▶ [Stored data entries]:

-.-.-

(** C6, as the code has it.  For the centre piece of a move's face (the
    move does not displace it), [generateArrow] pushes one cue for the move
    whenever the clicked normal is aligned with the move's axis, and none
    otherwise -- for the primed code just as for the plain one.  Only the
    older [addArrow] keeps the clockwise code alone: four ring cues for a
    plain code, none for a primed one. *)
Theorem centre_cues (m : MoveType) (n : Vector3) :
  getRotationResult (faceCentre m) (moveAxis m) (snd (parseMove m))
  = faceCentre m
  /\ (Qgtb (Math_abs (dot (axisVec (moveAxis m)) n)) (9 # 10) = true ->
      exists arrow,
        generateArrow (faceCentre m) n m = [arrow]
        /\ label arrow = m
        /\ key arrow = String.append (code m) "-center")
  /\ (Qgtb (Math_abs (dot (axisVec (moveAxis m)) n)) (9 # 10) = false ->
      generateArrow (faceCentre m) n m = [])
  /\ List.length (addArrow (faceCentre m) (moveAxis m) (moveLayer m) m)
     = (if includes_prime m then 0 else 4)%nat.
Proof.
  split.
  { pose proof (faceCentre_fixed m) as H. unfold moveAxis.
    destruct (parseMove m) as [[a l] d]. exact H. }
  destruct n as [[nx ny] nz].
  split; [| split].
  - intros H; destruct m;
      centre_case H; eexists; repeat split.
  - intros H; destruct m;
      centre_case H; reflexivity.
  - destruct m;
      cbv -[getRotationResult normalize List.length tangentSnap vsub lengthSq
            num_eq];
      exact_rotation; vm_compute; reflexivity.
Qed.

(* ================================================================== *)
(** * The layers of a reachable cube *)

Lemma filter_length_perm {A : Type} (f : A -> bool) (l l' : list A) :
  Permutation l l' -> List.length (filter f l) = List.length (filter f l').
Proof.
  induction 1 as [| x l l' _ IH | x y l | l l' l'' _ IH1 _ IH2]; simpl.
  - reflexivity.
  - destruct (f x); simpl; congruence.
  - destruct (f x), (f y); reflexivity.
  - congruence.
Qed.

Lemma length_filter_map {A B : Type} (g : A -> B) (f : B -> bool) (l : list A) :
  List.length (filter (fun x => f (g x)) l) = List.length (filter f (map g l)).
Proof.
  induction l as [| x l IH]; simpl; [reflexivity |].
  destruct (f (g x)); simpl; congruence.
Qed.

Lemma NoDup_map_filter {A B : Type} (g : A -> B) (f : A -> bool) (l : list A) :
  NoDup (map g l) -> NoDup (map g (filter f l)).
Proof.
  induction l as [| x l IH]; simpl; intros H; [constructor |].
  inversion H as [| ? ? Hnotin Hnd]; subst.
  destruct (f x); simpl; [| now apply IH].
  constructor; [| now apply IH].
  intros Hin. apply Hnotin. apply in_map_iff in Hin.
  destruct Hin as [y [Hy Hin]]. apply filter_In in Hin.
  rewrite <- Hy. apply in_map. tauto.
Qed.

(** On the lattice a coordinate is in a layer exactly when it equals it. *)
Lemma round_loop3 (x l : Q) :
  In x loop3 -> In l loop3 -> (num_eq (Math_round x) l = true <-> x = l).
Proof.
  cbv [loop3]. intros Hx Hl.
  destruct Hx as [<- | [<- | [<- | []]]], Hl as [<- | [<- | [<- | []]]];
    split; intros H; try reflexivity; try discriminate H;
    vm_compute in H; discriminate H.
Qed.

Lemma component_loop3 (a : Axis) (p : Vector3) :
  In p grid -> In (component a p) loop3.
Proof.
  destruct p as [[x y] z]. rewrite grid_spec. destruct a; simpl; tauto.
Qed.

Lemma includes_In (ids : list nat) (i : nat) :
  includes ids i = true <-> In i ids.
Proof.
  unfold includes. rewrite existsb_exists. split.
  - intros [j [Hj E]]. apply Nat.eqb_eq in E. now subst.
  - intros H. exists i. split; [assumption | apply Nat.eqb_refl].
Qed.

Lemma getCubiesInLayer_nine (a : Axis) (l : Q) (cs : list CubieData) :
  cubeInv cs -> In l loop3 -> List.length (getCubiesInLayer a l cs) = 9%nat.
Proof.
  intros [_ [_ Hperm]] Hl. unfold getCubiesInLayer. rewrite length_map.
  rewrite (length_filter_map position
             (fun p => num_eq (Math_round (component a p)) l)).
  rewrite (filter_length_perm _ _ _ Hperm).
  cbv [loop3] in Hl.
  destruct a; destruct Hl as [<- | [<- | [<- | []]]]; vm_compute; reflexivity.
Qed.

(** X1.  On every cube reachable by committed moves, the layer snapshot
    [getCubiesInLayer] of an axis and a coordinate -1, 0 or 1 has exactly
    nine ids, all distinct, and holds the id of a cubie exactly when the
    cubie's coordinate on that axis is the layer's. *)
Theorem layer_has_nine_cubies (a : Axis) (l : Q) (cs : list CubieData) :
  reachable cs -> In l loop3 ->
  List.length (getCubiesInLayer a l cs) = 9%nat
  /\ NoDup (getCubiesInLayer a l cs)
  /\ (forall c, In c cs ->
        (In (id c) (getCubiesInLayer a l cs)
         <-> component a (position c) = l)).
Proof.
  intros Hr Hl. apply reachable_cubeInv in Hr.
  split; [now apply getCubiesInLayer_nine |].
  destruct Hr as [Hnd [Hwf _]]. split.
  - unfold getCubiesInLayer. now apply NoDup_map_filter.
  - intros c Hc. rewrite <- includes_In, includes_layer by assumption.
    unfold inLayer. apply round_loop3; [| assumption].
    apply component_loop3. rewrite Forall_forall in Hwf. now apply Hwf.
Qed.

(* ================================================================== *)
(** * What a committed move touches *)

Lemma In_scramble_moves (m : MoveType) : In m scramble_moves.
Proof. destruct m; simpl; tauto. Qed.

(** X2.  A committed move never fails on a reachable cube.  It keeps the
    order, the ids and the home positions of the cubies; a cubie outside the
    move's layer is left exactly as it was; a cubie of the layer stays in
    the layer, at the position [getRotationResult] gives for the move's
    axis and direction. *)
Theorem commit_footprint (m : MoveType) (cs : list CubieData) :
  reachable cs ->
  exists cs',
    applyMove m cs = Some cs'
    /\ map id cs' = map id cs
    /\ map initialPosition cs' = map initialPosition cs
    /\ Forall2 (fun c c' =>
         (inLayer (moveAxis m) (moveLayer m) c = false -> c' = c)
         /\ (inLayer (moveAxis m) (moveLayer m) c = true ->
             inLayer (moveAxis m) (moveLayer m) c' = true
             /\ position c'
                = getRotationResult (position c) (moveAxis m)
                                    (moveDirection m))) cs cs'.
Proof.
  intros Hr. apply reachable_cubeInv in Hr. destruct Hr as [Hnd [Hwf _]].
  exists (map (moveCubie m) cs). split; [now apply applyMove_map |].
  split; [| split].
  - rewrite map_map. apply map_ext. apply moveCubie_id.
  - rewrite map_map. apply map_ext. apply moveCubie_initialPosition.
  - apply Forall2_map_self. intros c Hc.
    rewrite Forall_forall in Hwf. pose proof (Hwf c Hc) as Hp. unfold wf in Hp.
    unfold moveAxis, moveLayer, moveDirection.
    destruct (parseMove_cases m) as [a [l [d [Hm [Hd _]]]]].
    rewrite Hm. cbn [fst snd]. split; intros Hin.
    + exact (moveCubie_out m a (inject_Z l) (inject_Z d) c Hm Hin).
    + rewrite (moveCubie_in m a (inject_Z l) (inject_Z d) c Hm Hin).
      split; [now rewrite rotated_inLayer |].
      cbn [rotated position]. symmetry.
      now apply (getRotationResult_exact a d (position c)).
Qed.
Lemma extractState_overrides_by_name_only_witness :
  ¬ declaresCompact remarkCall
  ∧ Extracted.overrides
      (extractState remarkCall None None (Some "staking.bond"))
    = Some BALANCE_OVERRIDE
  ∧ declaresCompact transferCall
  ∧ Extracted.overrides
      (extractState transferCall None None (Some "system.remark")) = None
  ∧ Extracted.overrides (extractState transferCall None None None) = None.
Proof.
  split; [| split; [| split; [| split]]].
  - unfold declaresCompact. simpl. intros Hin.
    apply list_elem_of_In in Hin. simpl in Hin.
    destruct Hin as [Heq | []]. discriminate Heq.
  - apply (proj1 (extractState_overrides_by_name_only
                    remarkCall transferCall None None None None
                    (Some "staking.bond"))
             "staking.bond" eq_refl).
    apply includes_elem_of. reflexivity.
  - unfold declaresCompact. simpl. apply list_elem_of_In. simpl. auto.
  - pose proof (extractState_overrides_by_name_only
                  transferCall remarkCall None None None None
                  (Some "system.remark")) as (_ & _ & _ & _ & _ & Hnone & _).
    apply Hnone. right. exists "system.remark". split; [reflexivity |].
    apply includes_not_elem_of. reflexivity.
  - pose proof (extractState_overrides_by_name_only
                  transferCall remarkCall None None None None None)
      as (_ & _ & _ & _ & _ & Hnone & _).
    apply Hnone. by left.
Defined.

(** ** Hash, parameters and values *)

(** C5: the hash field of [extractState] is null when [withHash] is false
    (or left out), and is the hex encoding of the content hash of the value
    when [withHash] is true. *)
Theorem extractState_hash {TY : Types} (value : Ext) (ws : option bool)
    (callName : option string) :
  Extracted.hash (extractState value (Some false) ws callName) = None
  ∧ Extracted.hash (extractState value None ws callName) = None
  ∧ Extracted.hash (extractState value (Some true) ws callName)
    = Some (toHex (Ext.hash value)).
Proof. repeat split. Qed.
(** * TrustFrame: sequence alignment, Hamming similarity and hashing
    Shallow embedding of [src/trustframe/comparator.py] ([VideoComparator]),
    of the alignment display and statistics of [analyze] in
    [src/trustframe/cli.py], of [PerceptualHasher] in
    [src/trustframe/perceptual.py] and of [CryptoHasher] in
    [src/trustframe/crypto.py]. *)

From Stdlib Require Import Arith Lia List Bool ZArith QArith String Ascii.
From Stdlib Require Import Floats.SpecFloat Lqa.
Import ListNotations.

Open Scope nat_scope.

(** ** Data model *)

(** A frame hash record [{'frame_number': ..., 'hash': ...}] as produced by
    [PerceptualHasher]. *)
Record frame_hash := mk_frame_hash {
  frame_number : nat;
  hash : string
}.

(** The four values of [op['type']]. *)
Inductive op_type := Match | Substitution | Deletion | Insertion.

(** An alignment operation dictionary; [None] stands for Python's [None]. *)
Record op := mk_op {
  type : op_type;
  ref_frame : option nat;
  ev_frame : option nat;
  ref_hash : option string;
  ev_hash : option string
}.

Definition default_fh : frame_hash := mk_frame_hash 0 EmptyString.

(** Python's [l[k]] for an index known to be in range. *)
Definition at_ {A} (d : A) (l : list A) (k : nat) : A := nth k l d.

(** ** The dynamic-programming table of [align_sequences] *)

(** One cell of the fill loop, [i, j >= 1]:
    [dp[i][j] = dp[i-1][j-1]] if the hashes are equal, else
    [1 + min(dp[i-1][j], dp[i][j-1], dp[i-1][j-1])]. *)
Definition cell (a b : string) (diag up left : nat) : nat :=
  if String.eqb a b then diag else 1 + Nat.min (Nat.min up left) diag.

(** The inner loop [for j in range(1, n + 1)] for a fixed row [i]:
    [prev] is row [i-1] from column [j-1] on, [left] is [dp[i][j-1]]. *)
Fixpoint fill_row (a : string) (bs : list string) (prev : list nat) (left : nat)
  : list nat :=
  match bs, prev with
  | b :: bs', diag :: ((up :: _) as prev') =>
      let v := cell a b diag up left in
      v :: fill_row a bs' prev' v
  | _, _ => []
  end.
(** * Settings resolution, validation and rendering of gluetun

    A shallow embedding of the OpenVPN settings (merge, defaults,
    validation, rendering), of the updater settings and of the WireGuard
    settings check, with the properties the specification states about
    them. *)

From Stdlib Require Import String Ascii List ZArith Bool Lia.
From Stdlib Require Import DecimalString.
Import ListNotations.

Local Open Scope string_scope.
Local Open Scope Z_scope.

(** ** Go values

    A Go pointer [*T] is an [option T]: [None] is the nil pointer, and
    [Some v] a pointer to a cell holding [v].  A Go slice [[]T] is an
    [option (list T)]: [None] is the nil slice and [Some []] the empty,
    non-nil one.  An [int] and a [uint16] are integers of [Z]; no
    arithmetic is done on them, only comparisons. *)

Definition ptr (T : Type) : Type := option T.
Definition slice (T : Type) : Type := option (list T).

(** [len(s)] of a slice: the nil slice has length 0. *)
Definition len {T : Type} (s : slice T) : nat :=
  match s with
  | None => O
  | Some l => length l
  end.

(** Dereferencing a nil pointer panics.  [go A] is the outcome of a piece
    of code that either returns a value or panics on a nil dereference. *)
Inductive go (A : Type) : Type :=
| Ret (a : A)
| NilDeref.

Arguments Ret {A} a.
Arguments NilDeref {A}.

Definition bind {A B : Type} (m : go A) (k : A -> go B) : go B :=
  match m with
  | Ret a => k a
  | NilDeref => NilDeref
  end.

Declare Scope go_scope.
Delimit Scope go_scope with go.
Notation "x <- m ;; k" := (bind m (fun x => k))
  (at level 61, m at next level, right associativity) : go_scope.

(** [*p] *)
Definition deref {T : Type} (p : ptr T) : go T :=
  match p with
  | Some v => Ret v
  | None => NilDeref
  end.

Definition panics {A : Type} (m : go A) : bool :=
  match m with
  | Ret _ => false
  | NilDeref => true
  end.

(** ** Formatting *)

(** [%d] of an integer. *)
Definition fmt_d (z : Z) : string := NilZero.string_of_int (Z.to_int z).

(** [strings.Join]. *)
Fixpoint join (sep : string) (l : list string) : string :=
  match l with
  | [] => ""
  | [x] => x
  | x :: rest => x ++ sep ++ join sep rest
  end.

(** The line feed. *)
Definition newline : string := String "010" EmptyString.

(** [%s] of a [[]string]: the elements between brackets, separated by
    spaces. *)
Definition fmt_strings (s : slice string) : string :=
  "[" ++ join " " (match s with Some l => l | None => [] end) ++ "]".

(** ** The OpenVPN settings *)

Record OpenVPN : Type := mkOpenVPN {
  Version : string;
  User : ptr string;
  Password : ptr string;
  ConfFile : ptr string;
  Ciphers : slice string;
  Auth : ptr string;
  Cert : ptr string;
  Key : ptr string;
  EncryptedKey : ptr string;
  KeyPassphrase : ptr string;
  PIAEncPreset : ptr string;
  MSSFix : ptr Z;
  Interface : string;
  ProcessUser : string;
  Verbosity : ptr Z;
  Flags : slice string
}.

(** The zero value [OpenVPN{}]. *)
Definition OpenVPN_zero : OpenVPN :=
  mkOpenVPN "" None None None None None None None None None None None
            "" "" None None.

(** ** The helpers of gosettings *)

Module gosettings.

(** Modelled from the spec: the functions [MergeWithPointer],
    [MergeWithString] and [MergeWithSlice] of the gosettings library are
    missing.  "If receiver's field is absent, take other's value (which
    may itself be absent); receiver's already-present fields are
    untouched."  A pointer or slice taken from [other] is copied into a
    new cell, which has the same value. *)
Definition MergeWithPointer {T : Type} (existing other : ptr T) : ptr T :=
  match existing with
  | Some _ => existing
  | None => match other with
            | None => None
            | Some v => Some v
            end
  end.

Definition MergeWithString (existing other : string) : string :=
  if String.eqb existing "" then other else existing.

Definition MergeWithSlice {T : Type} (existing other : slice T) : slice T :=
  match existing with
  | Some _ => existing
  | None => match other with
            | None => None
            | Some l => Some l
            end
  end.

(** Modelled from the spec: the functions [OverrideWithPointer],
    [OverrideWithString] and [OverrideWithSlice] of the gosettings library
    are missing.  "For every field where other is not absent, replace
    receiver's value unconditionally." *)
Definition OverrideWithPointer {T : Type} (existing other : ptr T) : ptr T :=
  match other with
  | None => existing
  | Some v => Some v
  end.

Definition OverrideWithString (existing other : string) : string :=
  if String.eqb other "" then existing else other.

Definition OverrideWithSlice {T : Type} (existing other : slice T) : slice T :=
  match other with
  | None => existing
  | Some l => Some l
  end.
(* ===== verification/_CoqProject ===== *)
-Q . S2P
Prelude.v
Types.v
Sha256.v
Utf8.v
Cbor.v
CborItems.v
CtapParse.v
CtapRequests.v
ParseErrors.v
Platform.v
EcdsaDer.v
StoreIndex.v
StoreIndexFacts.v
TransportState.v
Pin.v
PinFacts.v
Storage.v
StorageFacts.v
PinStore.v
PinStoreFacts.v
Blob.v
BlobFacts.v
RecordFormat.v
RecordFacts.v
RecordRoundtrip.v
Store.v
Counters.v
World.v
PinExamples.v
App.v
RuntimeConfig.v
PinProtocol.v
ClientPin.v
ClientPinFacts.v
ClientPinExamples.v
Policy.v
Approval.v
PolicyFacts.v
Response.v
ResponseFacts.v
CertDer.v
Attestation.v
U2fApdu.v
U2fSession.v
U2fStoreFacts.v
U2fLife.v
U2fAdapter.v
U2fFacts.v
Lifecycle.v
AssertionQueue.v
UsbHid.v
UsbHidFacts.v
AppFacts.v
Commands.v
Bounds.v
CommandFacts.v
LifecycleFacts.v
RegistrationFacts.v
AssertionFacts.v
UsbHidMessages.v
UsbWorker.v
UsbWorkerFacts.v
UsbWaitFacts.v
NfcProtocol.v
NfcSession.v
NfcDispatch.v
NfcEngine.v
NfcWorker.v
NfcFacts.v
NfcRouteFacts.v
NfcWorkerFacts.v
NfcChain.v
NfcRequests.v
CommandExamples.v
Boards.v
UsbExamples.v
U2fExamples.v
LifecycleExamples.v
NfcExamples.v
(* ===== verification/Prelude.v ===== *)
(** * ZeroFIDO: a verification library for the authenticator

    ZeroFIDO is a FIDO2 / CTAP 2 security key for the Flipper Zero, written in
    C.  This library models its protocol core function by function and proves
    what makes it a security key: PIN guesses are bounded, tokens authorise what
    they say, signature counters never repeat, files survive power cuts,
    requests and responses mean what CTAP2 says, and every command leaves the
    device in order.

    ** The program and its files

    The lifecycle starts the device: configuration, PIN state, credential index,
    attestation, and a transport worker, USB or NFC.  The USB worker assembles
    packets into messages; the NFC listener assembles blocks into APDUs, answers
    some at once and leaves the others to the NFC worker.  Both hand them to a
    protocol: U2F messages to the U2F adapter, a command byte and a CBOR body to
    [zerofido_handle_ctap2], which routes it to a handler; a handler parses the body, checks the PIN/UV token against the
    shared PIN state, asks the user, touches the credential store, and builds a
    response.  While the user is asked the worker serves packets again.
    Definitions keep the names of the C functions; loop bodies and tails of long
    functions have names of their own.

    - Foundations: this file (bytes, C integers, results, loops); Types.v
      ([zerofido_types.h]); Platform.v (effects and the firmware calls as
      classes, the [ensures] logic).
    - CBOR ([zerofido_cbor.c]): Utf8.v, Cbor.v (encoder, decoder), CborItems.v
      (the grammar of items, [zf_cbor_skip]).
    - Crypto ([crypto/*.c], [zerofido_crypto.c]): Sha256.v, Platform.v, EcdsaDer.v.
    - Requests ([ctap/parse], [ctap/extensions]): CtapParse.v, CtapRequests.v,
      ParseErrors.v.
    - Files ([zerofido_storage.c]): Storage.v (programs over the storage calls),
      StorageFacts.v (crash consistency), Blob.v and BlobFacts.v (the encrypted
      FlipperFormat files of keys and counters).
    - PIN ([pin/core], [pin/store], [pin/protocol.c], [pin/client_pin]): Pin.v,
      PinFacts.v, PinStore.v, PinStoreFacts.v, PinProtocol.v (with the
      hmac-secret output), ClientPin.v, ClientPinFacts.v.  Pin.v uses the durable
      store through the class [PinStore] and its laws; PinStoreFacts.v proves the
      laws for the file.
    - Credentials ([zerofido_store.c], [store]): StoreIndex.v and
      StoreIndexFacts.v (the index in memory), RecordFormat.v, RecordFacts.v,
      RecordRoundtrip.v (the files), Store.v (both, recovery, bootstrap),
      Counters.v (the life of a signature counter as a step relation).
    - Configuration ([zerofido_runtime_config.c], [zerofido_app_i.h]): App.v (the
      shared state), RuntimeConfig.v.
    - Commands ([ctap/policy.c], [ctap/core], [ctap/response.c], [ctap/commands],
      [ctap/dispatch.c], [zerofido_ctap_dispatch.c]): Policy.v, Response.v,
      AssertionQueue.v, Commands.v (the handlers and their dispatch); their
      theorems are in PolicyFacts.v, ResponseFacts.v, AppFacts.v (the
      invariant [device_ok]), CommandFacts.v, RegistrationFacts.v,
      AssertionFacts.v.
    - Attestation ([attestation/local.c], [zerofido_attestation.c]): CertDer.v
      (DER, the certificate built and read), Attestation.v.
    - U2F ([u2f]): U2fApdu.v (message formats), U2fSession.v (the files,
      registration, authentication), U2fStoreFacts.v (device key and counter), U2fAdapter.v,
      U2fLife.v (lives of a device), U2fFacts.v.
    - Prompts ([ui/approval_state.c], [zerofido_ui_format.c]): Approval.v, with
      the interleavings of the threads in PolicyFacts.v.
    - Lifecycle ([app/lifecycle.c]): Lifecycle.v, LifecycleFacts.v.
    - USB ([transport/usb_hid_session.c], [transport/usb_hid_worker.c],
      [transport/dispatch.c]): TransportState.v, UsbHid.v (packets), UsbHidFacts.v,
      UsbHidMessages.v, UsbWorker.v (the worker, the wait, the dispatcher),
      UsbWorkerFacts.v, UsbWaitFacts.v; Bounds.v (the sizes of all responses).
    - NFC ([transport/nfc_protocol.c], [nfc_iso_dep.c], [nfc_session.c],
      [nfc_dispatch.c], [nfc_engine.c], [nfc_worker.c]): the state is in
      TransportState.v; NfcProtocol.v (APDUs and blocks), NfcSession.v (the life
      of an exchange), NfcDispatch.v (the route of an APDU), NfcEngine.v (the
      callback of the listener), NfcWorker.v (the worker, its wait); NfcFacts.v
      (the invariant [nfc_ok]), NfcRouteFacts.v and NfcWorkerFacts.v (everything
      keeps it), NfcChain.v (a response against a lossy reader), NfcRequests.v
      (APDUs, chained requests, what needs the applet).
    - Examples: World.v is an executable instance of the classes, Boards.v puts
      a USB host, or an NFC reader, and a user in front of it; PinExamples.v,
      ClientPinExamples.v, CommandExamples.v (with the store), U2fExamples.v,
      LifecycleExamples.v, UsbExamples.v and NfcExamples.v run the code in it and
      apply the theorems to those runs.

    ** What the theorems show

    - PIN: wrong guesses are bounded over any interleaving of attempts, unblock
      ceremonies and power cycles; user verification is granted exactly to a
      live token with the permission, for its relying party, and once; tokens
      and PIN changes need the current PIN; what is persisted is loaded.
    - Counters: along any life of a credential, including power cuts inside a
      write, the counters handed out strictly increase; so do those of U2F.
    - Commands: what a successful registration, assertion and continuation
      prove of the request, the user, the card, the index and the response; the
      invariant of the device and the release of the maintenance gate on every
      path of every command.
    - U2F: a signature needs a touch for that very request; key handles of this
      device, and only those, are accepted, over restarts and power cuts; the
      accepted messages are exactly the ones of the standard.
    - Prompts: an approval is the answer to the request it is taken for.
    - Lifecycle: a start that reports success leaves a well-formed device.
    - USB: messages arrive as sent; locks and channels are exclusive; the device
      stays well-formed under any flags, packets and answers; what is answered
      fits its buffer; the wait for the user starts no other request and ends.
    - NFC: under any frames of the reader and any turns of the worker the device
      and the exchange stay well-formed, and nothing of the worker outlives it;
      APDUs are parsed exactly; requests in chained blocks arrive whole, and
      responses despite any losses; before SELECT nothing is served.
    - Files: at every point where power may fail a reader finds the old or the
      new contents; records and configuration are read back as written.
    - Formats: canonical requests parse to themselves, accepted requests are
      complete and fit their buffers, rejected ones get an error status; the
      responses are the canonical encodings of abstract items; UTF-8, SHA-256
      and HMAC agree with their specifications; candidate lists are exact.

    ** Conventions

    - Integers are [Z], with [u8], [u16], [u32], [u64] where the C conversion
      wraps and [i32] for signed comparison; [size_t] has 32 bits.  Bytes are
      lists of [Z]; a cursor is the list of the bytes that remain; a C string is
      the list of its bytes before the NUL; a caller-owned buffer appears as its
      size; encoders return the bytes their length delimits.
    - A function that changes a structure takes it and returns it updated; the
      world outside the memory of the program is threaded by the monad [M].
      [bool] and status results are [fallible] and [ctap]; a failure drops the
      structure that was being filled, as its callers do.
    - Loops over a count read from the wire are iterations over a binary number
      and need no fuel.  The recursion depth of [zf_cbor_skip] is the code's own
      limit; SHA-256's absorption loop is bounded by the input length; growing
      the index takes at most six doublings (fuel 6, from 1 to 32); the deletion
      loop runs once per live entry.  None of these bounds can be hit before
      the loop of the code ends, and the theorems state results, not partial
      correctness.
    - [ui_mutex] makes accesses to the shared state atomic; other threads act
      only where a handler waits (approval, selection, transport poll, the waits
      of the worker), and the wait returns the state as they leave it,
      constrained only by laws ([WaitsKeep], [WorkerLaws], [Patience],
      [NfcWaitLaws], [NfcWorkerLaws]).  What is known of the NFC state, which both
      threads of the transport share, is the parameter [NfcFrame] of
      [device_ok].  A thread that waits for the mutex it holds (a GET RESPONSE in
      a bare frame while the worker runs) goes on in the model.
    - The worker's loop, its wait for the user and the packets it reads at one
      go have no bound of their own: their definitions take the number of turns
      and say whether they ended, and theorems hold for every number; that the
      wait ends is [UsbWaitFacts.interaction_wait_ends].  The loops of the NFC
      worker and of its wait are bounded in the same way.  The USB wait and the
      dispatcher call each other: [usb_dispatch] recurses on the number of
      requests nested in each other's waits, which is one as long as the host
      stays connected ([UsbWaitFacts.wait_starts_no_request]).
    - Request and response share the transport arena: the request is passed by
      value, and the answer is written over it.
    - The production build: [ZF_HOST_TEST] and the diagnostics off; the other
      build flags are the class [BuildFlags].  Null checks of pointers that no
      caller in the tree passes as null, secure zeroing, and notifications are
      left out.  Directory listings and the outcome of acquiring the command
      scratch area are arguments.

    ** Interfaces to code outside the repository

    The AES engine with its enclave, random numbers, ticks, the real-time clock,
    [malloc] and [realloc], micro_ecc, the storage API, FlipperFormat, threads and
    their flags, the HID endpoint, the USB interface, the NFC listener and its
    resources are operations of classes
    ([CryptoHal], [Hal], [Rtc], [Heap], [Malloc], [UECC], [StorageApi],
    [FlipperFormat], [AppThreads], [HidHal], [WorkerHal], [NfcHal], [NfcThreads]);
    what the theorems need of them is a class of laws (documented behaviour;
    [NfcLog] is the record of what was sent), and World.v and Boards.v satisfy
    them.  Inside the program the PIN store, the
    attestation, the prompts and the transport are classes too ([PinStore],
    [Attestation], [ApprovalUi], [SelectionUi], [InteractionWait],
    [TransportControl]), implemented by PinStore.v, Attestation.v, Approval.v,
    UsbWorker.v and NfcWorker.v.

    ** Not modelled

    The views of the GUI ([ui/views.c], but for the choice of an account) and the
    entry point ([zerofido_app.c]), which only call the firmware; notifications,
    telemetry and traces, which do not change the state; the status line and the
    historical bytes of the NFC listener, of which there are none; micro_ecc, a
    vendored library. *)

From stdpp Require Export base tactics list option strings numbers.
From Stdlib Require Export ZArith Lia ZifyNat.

-.-.-

Go through the entries and count the lines where the word "primed" appears; give only the count.

▶ [Answer box]:
2